How to serve High Protein Vegan Breakfast

Now, the fun part! Serve your high protein vegan breakfast on a plate that looks as vibrant as it tastes. Layer the tofu and bean mix on a slice of toast, then top it with crispy fried plantains and a sprinkle of mixed greens for that color pop. The crunch of the toast, the sweetness of the plantains, and the savory tofu make a symphony of flavors that’s hard to resist. Plus, your kitchen will smell heavenly—who could ask for more? 🌱

How to store High Protein Vegan Breakfast

If you end up with leftovers (which is rare because it’s so good), store them in an airtight container in the fridge for up to 4 days. Want to keep it longer? Freeze the tofu-bean mixture for up to 2 months—just make sure to reheat until piping hot, and maybe give it a stir for that perfect texture!

Tips to make High Protein Vegan Breakfast

  • Use extra-firm tofu for a better texture—it really holds up well!
  • Swap out the baked beans for any type of beans you have on hand; black or pinto work great too!
  • For spicier flavor, add more chipotle chile powder or even some diced jalapeños.
  • Want an even quicker breakfast? Prep the tofu mix the night before and just heat it in the morning!

Variation

Feeling adventurous? Try adding in some bell peppers or spinach for a nutrient boost. You can also switch up the spices to suit your mood—cumin or curry powder can add a unique twist to your breakfast!

FAQs

1. Can I make this dish gluten-free?
Absolutely! Just make sure to use gluten-free liquid aminos or soy sauce.

2. How do I make it ahead of time?
You can prepare the tofu and bean mix a day ahead and just reheat it in the morning.

3. Can I freeze leftovers?
Yes!
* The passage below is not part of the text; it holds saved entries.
(* ===== verification/ShSession.v ===== *)
(** What the shell does with the lines typed at its prompt: the jobs of a command
    and of a session, and the properties of [main] of src/src/sh.c. *)
From stdpp Require Import list sets strings.
From S2P Require Import Prelude Ulib Sys TextLemmas Sh ShProps ShRound ShRun.
Open Scope Z_scope.

(** * What a command is to do

    The jobs of the command [c], run by the process [nm] from its count [n] on,
    with input [i], output [o] and error output [e]: each job has these three
    descriptors and no other. *)
Fixpoint jobs (nm : name) (n : nat) (i o e : obj) (c : scmd) : list event :=
  match c with
  | SExec [] => []
  | SExec argv => [Started argv (std i o e)]
  | SRedir c f m fd => if fd =? 0 then jobs nm n (Opened f m) o e c else jobs nm n i (Opened f m) e c
  | SPipe l r => jobs (nm ++ [S n]) 0 i (WriteEnd nm n) e l ++ jobs (nm ++ [S (S n)]) 0 (ReadEnd nm n) o e r
  | SList l r => jobs (nm ++ [n]) 0 i o e l ++ jobs nm (S n) i o e r
  | SBack c => jobs (nm ++ [n]) 0 i o e c
  end.

(** Only input and output are redirected. *)
Fixpoint redirs_std (c : scmd) : Prop :=
  match c with
  | SExec _ => True
  | SRedir c _ _ fd => (fd = 0 \/ fd = 1) /\ redirs_std c
  | SPipe l r | SList l r => redirs_std l /\ redirs_std r
  | SBack c => redirs_std c
  end.

Definition pipe_table (i o e : obj) (nm : name) (n : nat) : fdtable :=
  [Some i; Some o; Some e; Some (ReadEnd nm n); Some (WriteEnd nm n)] ++ replicate (ofile_len - 5) None.

Lemma piped_std i o e nm n : piped (std i o e) nm n = Some (3, 4, pipe_table i o e nm n).
Proof. done. Qed.
Lemma left_std i o e nm n : closed (closed (dupped (closed (pipe_table i o e nm n) 1) 4) 3) 4 = std i (WriteEnd nm n) e.
Proof. done. Qed.
Lemma right_std i o e nm n : closed (closed (dupped (closed (pipe_table i o e nm n) 0) 3) 3) 4 = std (ReadEnd nm n) o e.
Proof. done. Qed.
Lemma redir_std i o e fd x : fd = 0 \/ fd = 1 ->
  fdalloc (closed (std i o e) fd) x = Some (fd, if fd =? 0 then std x o e else std i x e) /\ (fd <? 0) = false.
Proof. by intros [-> | ->]. Qed.

Lemma runcmd_jobs b c nm n i o e :
  redirs_std (read_cmd b c) ->
  events (runcmd b c) nm n (std i o e) = jobs nm n i o e (read_cmd b c) /\ careful (runcmd b c) nm n (std i o e).
Proof.
  unfold read_cmd. revert nm n i o e.
  induction c as [argv|c IH file efile mode fd|l IHl r IHr|l IHl r IHr|c IH]; intros nm n i o e; cbn [decode redirs_std runcmd jobs].
  - intros _. destruct ((fun '(q, _) => _) <$> argv) as [|a args]; [done|]. cbn. split; [done|]. split; [|done]. apply sublist_nil_l.
  - intros [Hfd H]. cbn [events careful]. destruct (redir_std i o e fd (Opened (cstr (drop (Z.to_nat file) b)) mode) Hfd) as [-> ->].
    cbn [Z.ltb Z.compare events careful]. destruct (fd =? 0); edestruct IH as [-> Hc]; try done;
      (split; [done|]; split; [apply sublist_nil_l | done]).
  - intros [Hl Hr]. cbn [events careful]. rewrite piped_std. cbn [events careful fork1]. rewrite left_std, right_std.
    edestruct IHl as [-> Hcl]; [done|]. edestruct IHr as [-> Hcr]; [done|]. rewrite !app_nil_r.
    split; [done|]. split_and!; try done; apply sublist_nil_l.
  - intros [Hl Hr]. cbn [events careful fork1]. edestruct IHl as [-> Hcl]; [done|]. edestruct IHr as [-> Hcr]; [done|].
    split; [done|]. split_and!; try done; apply sublist_nil_l.
  - intros H. cbn [events careful fork1]. edestruct IH as [-> Hc]; [done|]. rewrite app_nil_r.
    split; [done|]. split_and!; try done; apply sublist_nil_l.
Qed.

Lemma tree_redirs :
  (forall l, redirs_std (line_tree l)) /\ (forall p, redirs_std (pipe_tree p)) /\ (forall e, redirs_std (exec_tree e)).
Proof.
  assert (forall rs c, redirs_std c -> redirs_std (swrap rs c)) as Hw.
  { induction rs as [|[d w] rs IH]; [done|]. intros c Hc. cbn. apply IH. cbn. split; [|done]. destruct d; cbn; lia. }
  assert (forall bg c, redirs_std c -> redirs_std (sbacks bg c)) as Hb by (intros bg c; induction bg; cbn; auto).
  apply grammar_mut; cbn; intuition. by apply Hw.
Qed.

(** A program that waits for each child before it does anything else. *)
Fixpoint sequential (c : prog) : Prop :=
  match c with
  | Exit | Fault => True
  | Exec _ k | Close _ k | Dup _ k | Wait k | Printf _ _ k => sequential k
  | Open _ _ k => forall r, sequential (k r)
  | Pipe k => forall r, sequential (k r)
  | Chdir _ k => forall r, sequential (k r)
  | Fork c k f => sequential c /\ sequential f /\ match k with Wait k => sequential k | _ => False end
  end.

(** Commands without pipes and background jobs. *)
Fixpoint foreground (c : scmd) : Prop :=
  match c with
  | SExec _ => True
  | SRedir c _ _ _ => foreground c
  | SList l r => foreground l /\ foreground r
  | SPipe _ _ | SBack _ => False
  end.

Lemma runcmd_sequential b c : foreground (read_cmd b c) -> sequential (runcmd b c).
Proof.
  unfold read_cmd. induction c as [argv|c IH f ef m fd|l IHl r IHr|l IHl r IHr|c IH]; cbn; try done.
  - intros _. by destruct (_ <$> argv).
  - intros H r. destruct (r <? 0); [done | auto].
  - intros [H1 H2]. auto.
Qed.

(** A line of the grammar, in the buffer of the shell. *)
Lemma run_line_jobs l rest nm n i o e :
  line_ok l ->
  let c := run_line (print (line_toks l) ++ 0 :: rest) in
  events c nm n (std i o e) = jobs nm n i o e (line_tree l) /\ careful c nm n (std i o e) /\
  (foreground (line_tree l) -> sequential c).
Proof.
  intros Hl. destruct (parsecmd_print l rest Hl) as (c & b' & E & Ec). unfold run_line. rewrite E, <- Ec.
  destruct (runcmd_jobs b' c nm n i o e) as [H1 H2]; [rewrite Ec; apply tree_redirs|].
  split; [done|]. split; [done | apply runcmd_sequential].
Qed.

(** * The loop of [main] *)

Definition nul (n : nat) : bytes := replicate n 0.

Lemma memset_nul b : memset b 0 0 (zlen b) = Ok (nul (length b)).
Proof.
  unfold memset. destruct (for_up_ex (fun i m => m = nul (Z.to_nat i) ++ drop (Z.to_nat i) b) 0 (zlen b)
    (fun i m => put m (0 + i) (u8 0)) b) as (m & -> & ->); [lia | done | |].
  - intros i m Hi ->. destruct (lookup_lt_is_Some_2 b (Z.to_nat i)) as [x Hx]; [lia|]. rewrite (drop_S _ _ _ Hx).
    rewrite put_middle by (unfold nul; rewrite length_replicate; lia). eexists. split; [done|].
    replace (Z.to_nat (i + 1)) with (S (Z.to_nat i)) by lia. unfold nul. rewrite replicate_S_end, <- app_assoc. done.
  - rewrite Nat2Z.id, drop_all, app_nil_r. done.
Qed.

Definition plain (c : Z) : Prop := is_char c /\ c <> 10 /\ c <> 13.

(** A line that fits the buffer is read up to its newline. *)
Lemma gets_loop_line w i max (d : bytes) z input n :
  Forall plain w -> i = zlen d -> i + zlen w + 1 < max -> (length w < n)%nat ->
  gets_loop n (d ++ nul (S (length w) + z)) max i (w ++ 10 :: input) =
  Ok (d ++ w ++ 10 :: nul z, i + zlen w + 1, input).
Proof.
  intros Hw. revert i d n. induction Hw as [|c w (Hc & H10 & H13) Hw IH]; intros i d [|n] Hi Hmax Hn; cbn [length] in *; try lia;
    cbn [gets_loop app]; (rewrite (proj2 (Z.ltb_lt _ _)) by lia); unfold nul; cbn [replicate Nat.add];
    rewrite put_middle by done; cbn [rbind].
  - cbn. do 3 f_equal. lia.
  - rewrite (proj2 (Z.eqb_neq c 10)), (proj2 (Z.eqb_neq c 13)) by done. cbn [orb].
    change (d ++ c :: 0 :: replicate (length w + z) 0) with (d ++ [c] ++ nul (S (length w) + z)). rewrite app_assoc.
    rewrite IH by (rewrite ?length_app; cbn; lia). rewrite <- app_assoc. do 3 f_equal. lia.
Qed.

Lemma getcmd_line w buf input :
  Forall plain w -> zlen w < 99 -> length buf = 100%nat -> hd 10 w <> 0 ->
  getcmd buf 100 (w ++ 10 :: input) = Ok ((w ++ [10]) ++ 0 :: nul (98 - length w), input, 0).
Proof.
  intros Hw Hlen Hb H0. unfold getcmd. pose proof (memset_nul buf) as E. rewrite Hb in E. cbn [Z.of_nat Pos.of_succ_nat] in E.
  change (Z.of_nat 100) with 100 in E. rewrite E. cbn [rbind]. unfold gets.
  replace (nul 100) with ([] ++ nul (S (length w) + (99 - length w))) by (cbn [app]; f_equal; lia).
  rewrite (gets_loop_line w 0 100 []) by (done || cbn; lia). cbn [rbind app].
  assert (w ++ 10 :: nul (99 - length w) = (w ++ [10]) ++ 0 :: nul (98 - length w)) as ->.
  { rewrite <- app_assoc. by replace (99 - length w)%nat with (S (98 - length w)) by lia. }
  rewrite put_middle by (rewrite length_app; cbn; lia). cbn [rbind].
  rewrite <- (app_assoc w [10]). destruct w as [|c w]; cbn [app]; [done|]. cbn in H0.
  rewrite (get_ok _ 0 c) by done. cbn [rbind]. by rewrite (proj2 (Z.eqb_neq c 0)) by done.
Qed.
The mixture freezes well—just thaw and reheat when you’re ready to enjoy.

📌 Pin this recipe for your next cozy dinner night!
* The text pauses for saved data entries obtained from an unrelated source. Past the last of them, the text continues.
(* ===== verification/Inode.v ===== *)
(** The inode cache, directories and path names: the second half of
    src/src/fs.c.

    The state is the disk with [icache.inode]; a [struct inode *] is an index.
    A null pointer is [None].  The name of a path element is a block of
    [DIRSIZ] bytes, without a NUL when the element fills it. *)
From S2P Require Import Prelude Ulib Sys Fs.

(** The disk and the inode cache. *)
Record fs (D : Type) := mk_fs { disk : D; icache : list inode }.
Arguments mk_fs {D}.
Arguments disk {D}.
Arguments icache {D}.

Section Inode.
Context {D : Type} `{!BlockDev D} `{!Devsw D}.
Abbreviation fs := (fs D).

(** Run an operation on the inode [ip] points to. *)
Definition on_inode {R} (f : fs) (ip : Z) (op : D -> inode -> result (D * inode * R)) : result (fs * R) :=
  let! i := get (icache f) ip in
  let! '(d, i, r) := op (disk f) i in
  let! l := put (icache f) ip i in
  Ok (mk_fs d l, r).

Definition upd_inode (f : fs) (ip : Z) (g : inode -> inode) : result fs :=
  let! i := get (icache f) ip in
  let! l := put (icache f) ip (g i) in
  Ok (mk_fs (disk f) l).

(** [iupdate] through the pointer. *)
Definition iupdate_at (f : fs) (ip : Z) : result fs :=
  let! i := get (icache f) ip in
  let! d := iupdate (disk f) i in
  Ok (mk_fs d (icache f)).

(** * The inode cache *)

(** The scan of [iget] from entry [k] on: the entry found, or the first empty one. *)
Fixpoint iget_scan (l : list inode) (k dev inum : Z) (empty : option Z) : Z + option Z :=
  match l with
  | [] => inr empty
  | i :: l' =>
      if (0 <? i_ref i) && (i_dev i =? dev) && (i_inum i =? inum) then inl k
      else iget_scan l' (k + 1) dev inum
             (match empty with None => if i_ref i =? 0 then Some k else None | Some _ => empty end)
  end.

Definition iget (f : fs) (dev inum : Z) : result (fs * Z) :=
  match iget_scan (icache f) 0 dev inum None with
  | inl ip =>
      let! f := upd_inode f ip (fun i => set_ref (s32 (i_ref i + 1)) i) in
      Ok (f, ip)
  | inr None => Err Panic
  | inr (Some ip) =>
      let! f := upd_inode f ip (fun i =>
        mk_inode dev inum 1 0 (i_type i) (i_major i) (i_minor i) (i_nlink i) (i_size i) (i_addrs i)) in
      Ok (f, ip)
  end.

Definition idup (f : fs) (ip : Z) : result fs := upd_inode f ip (fun i => set_ref (s32 (i_ref i + 1)) i).

Definition ilock (f : fs) (ip : Z) : result fs :=
  let! i := get (icache f) ip in
  if i_ref i <? 1 then Err Panic
  else if has_flag i I_BUSY then Err Blocked
  else
    let i := set_flags (Z.lor (i_flags i) I_BUSY) i in
    if negb (has_flag i I_VALID) then
      let! i := iload (disk f) i in
      let i := set_flags (Z.lor (i_flags i) I_VALID) i in
      if i_type i =? 0 then Err Panic
      else
        let! l := put (icache f) ip i in
        Ok (mk_fs (disk f) l)
    else
      let! l := put (icache f) ip i in
      Ok (mk_fs (disk f) l).

Definition iunlock (f : fs) (ip : Z) : result fs :=
  let! i := get (icache f) ip in
  if negb (has_flag i I_BUSY) || (i_ref i <? 1) then Err Panic
  else upd_inode f ip (fun i => set_flags (Z.land (i_flags i) (Z.lnot I_BUSY)) i).

(** Drop a reference; the last one to an inode without links frees it. *)
Definition iput (f : fs) (ip : Z) : result fs :=
  let! i := get (icache f) ip in
  let! f :=
    if (i_ref i =? 1) && has_flag i I_VALID && (i_nlink i =? 0) then
      if has_flag i I_BUSY then Err Panic
      else
        let i := set_flags (Z.lor (i_flags i) I_BUSY) i in
        let! '(d, i) := itrunc (disk f) i in
        let i := set_type 0 i in
        let! d := iupdate d i in
        let i := set_flags 0 i in
        let! l := put (icache f) ip i in
        Ok (mk_fs d l)
    else Ok f in
  upd_inode f ip (fun i => set_ref (i_ref i - 1) i).

Definition iunlockput (f : fs) (ip : Z) : result fs :=
  let! f := iunlock f ip in
  iput f ip.

(** Allocate an inode on the disk and reference it. *)
Definition ialloc (f : fs) (dev type : Z) : result (fs * Z) :=
  let! sb := readsb (disk f) dev in
  let! o :=
    for_brk 1 (sb_ninodes sb)
      (fun inum _ =>
         let! bp := bread (disk f) dev (IBLOCK inum) in
         let o := dinode_off inum in
         let! t := rd16 bp o in
         if t =? 0 then
           let! bp := memset bp o 0 sizeof_dinode in
           let! bp := wr16 bp o type in
           let! d := log_write (disk f) dev (IBLOCK inum) bp in
           let! r := iget (mk_fs d (icache f)) dev inum in
           Ok (inr r)
         else Ok (inl ())) () in
  match o with inr r => Ok r | inl _ => Err Panic end.

(** * Directories *)

Definition namecmp (s t : bytes) : result Z := Kstring.strncmp s t DIRSIZ.

(** [readi(dp, (char* )&de, off, sizeof(de)) != sizeof(de)] panics. *)
Definition read_dirent (f : fs) (dp off : Z) : result (fs * (Z * bytes)) :=
  let! '(f, (r, de)) := on_inode f dp (fun d i => readi d i off sizeof_dirent) in
  if negb (r =? sizeof_dirent) then Err Panic
  else
    let! inum := rd16 de 0 in
    Ok (f, (inum, drop 2 de)).

(** The loop of [dirlookup]: an entry is 16 bytes, so the loop ends after
    [dp->size / 16 + 1] rounds. *)
Fixpoint dirlookup_loop (k : nat) (f : fs) (dp : Z) (name : bytes) (off : Z) : result (fs * option (Z * Z)) :=
  match k with
  | O => Err OutOfFuel
  | S k' =>
      let! i := get (icache f) dp in
      if off <? i_size i then
        let! '(f, (inum, dname)) := read_dirent f dp off in
        if inum =? 0 then dirlookup_loop k' f dp name (u32 (off + sizeof_dirent))
        else
          let! c := namecmp name dname in
          if c =? 0 then
            let! i := get (icache f) dp in
            let! '(f, ip) := iget f (i_dev i) inum in
            Ok (f, Some (ip, off))
          else dirlookup_loop k' f dp name (u32 (off + sizeof_dirent))
      else Ok (f, None)
  end.

(** The inode of the entry and its offset ([*poff]). *)
Definition dirlookup (f : fs) (dp : Z) (name : bytes) : result (fs * option (Z * Z)) :=
  let! i := get (icache f) dp in
  if negb (i_type i =? T_DIR) then Err Panic
  else dirlookup_loop (S (Z.to_nat (i_size i / sizeof_dirent + 1))) f dp name 0.

(** The loop of [dirlink] for an empty entry. *)
Fixpoint dirslot_loop (k : nat) (f : fs) (dp off : Z) : result (fs * Z) :=
  match k with
  | O => Err OutOfFuel
  | S k' =>
      let! i := get (icache f) dp in
      if off <? i_size i then
        let! '(f, (inum, _)) := read_dirent f dp off in
        if inum =? 0 then Ok (f, off) else dirslot_loop k' f dp (off + sizeof_dirent)
      else Ok (f, off)
  end.

(** Write a new entry (name, inum) into the directory [dp]. *)
Definition dirlink (f : fs) (dp : Z) (name : bytes) (inum : Z) : result (fs * Z) :=
  let! '(f, o) := dirlookup f dp name in
  match o with
  | Some (ip, _) =>
      let! f := iput f ip in
      Ok (f, -1)
  | None =>
      let! i := get (icache f) dp in
      let! '(f, off) := dirslot_loop (S (Z.to_nat (i_size i / sizeof_dirent + 1))) f dp 0 in
      let! dname := Kstring.strncpy (malloc DIRSIZ) 0 name DIRSIZ in
      let! de := wr16 (malloc 2) 0 inum in
      let! '(f, r) := on_inode f dp (fun d i => writei d i (de ++ dname) off sizeof_dirent) in
      if negb (r =? sizeof_dirent) then Err Panic else Ok (f, 0)
  end.

(** * Path names *)

(** The two loops of [skipelem], over slashes and over the bytes of an element:
    a path is a NUL-terminated block and a pointer into it an offset. *)
Fixpoint skip_slashes (k : nat) (path : bytes) (p : Z) : result Z :=
  match k with
  | O => Err OutOfFuel
  | S k' =>
      let! c := get path p in
      if c =? 47 then skip_slashes k' path (p + 1) else Ok p
  end.

Fixpoint skip_elem (k : nat) (path : bytes) (p : Z) : result Z :=
  match k with
  | O => Err OutOfFuel
  | S k' =>
      let! c := get path p in
      if (c =? 47) || (c =? 0) then Ok p else skip_elem k' path (p + 1)
  end.

(** The position after the element and the element, or nothing. *)
Definition skipelem (path : bytes) (p : Z) (name : bytes) : result (option (Z * bytes)) :=
  let! p := skip_slashes (S (length path)) path p in
  let! c := get path p in
  if c =? 0 then Ok None
  else
    let s := p in
    let! p := skip_elem (S (length path)) path p in
    let len := p - s in
    let! name :=
      if DIRSIZ <=? len then memmove name 0 path s DIRSIZ
      else
        let! name := memmove name 0 path s len in
        put name len 0 in
    let! p := skip_slashes (S (length path)) path p in
    Ok (Some (p, name)).

(** The loop of [namex]; an element takes at least one byte of the path. *)
Fixpoint namex_loop (k : nat) (f : fs) (ip : Z) (path : bytes) (p : Z) (parent : bool) (name : bytes)
  : result (fs * option Z * bytes) :=
  match k with
  | O => Err OutOfFuel
  | S k' =>
      let! o := skipelem path p name in
      match o with
      | None =>
          if parent then
            let! f := iput f ip in
            Ok (f, None, name)
          else Ok (f, Some ip, name)
      | Some (p, name) =>
          let! f := ilock f ip in
          let! i := get (icache f) ip in
          if negb (i_type i =? T_DIR) then
            let! f := iunlockput f ip in
            Ok (f, None, name)
          else
            let! c := get path p in
            if parent && (c =? 0) then
              let! f := iunlock f ip in
              Ok (f, Some ip, name)
            else
              let! '(f, o) := dirlookup f ip name in
              match o with
              | None =>
                  let! f := iunlockput f ip in
                  Ok (f, None, name)
              | Some (next, _) =>
                  let! f := iunlockput f ip in
                  namex_loop k' f next path p parent name
              end
      end
  end.

(** [cwd] is [proc->cwd]. *)
Definition namex (f : fs) (cwd : Z) (path : bytes) (parent : bool) (name : bytes) : result (fs * option Z * bytes) :=
  let! c := get path 0 in
  let! '(f, ip) :=
    if c =? 47 then iget f ROOTDEV ROOTINO
    else
      let! f := idup f cwd in
      Ok (f, cwd) in
  namex_loop (S (length path)) f ip path 0 parent name.

Definition namei (f : fs) (cwd : Z) (path : bytes) : result (fs * option Z) :=
  let! '(f, o, _) := namex f cwd path false (malloc DIRSIZ) in
  Ok (f, o).

Definition nameiparent (f : fs) (cwd : Z) (path name : bytes) : result (fs * option Z * bytes) :=
  namex f cwd path true name.
End Inode.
High Protein Vegan Breakfast

A delicious and protein-packed breakfast that is quick to prepare and enjoyable for the whole family.
Prep Time 15 minutes
Cook Time 15 minutes
Total Time 30 minutes
Servings: 4 servings
Course: Breakfast, Brunch
Cuisine: Plant-Based, Vegan
Calories: 350

Ingredients
  

Main ingredients
  • 10 oz firm tofu (drained) Use extra-firm tofu for better texture.
  • 1 can baked beans Can substitute with any type of beans like black or pinto.
  • 1 large onion (sliced) Use half for the tofu mix and half for the baked beans.
  • 4 cloves garlic (minced) Toast for better flavor.
  • 2 stalks scallion (chopped)
  • 1/2 teaspoon turmeric
  • 1 teaspoon thyme (or basil)
  • 1/2 teaspoon chipotle chile powder Add more for spicier flavor if preferred.
  • 2 tablespoons liquid aminos Ensure gluten-free if needed.
  • 2 tablespoons oil Use for sautéing.
  • to taste Salt and pepper Adjust according to preference.
  • 1 ripe plantain (sliced) The sweeter the better!
  • as needed Toasts Use your favorite type of bread.
  • as needed Mixed greens For topping.

Method
 

Preparation
  1. Dice or crumble the tofu.
  2. Heat 1 tablespoon of oil in a skillet. Add half of the sliced onion, half of the minced garlic, and scallion. Cook until onions start to brown.
  3. Add the crumbled tofu, turmeric, thyme or basil, chipotle, and season with salt and pepper. Cook until the tofu starts to brown slightly, then remove from heat.
  4. In a separate pan, heat the remaining oil and add the leftover onion and garlic. Cook until the onion starts to brown, then add the baked beans. Season with black pepper and cook for 2 minutes before removing from heat.
  5. For the plantains, heat oil in a skillet and add the plantain slices, spacing them apart. Cook until the edges start to brown, then flip and cook the other sides until browned. Remove from heat.
Serving
  1. Layer the tofu and bean mix on a slice of toast, then top it with crispy fried plantains and a sprinkle of mixed greens.

Notes

Store leftovers in an airtight container in the fridge for up to 4 days. For longer storage, freeze the tofu-bean mixture for up to 2 months.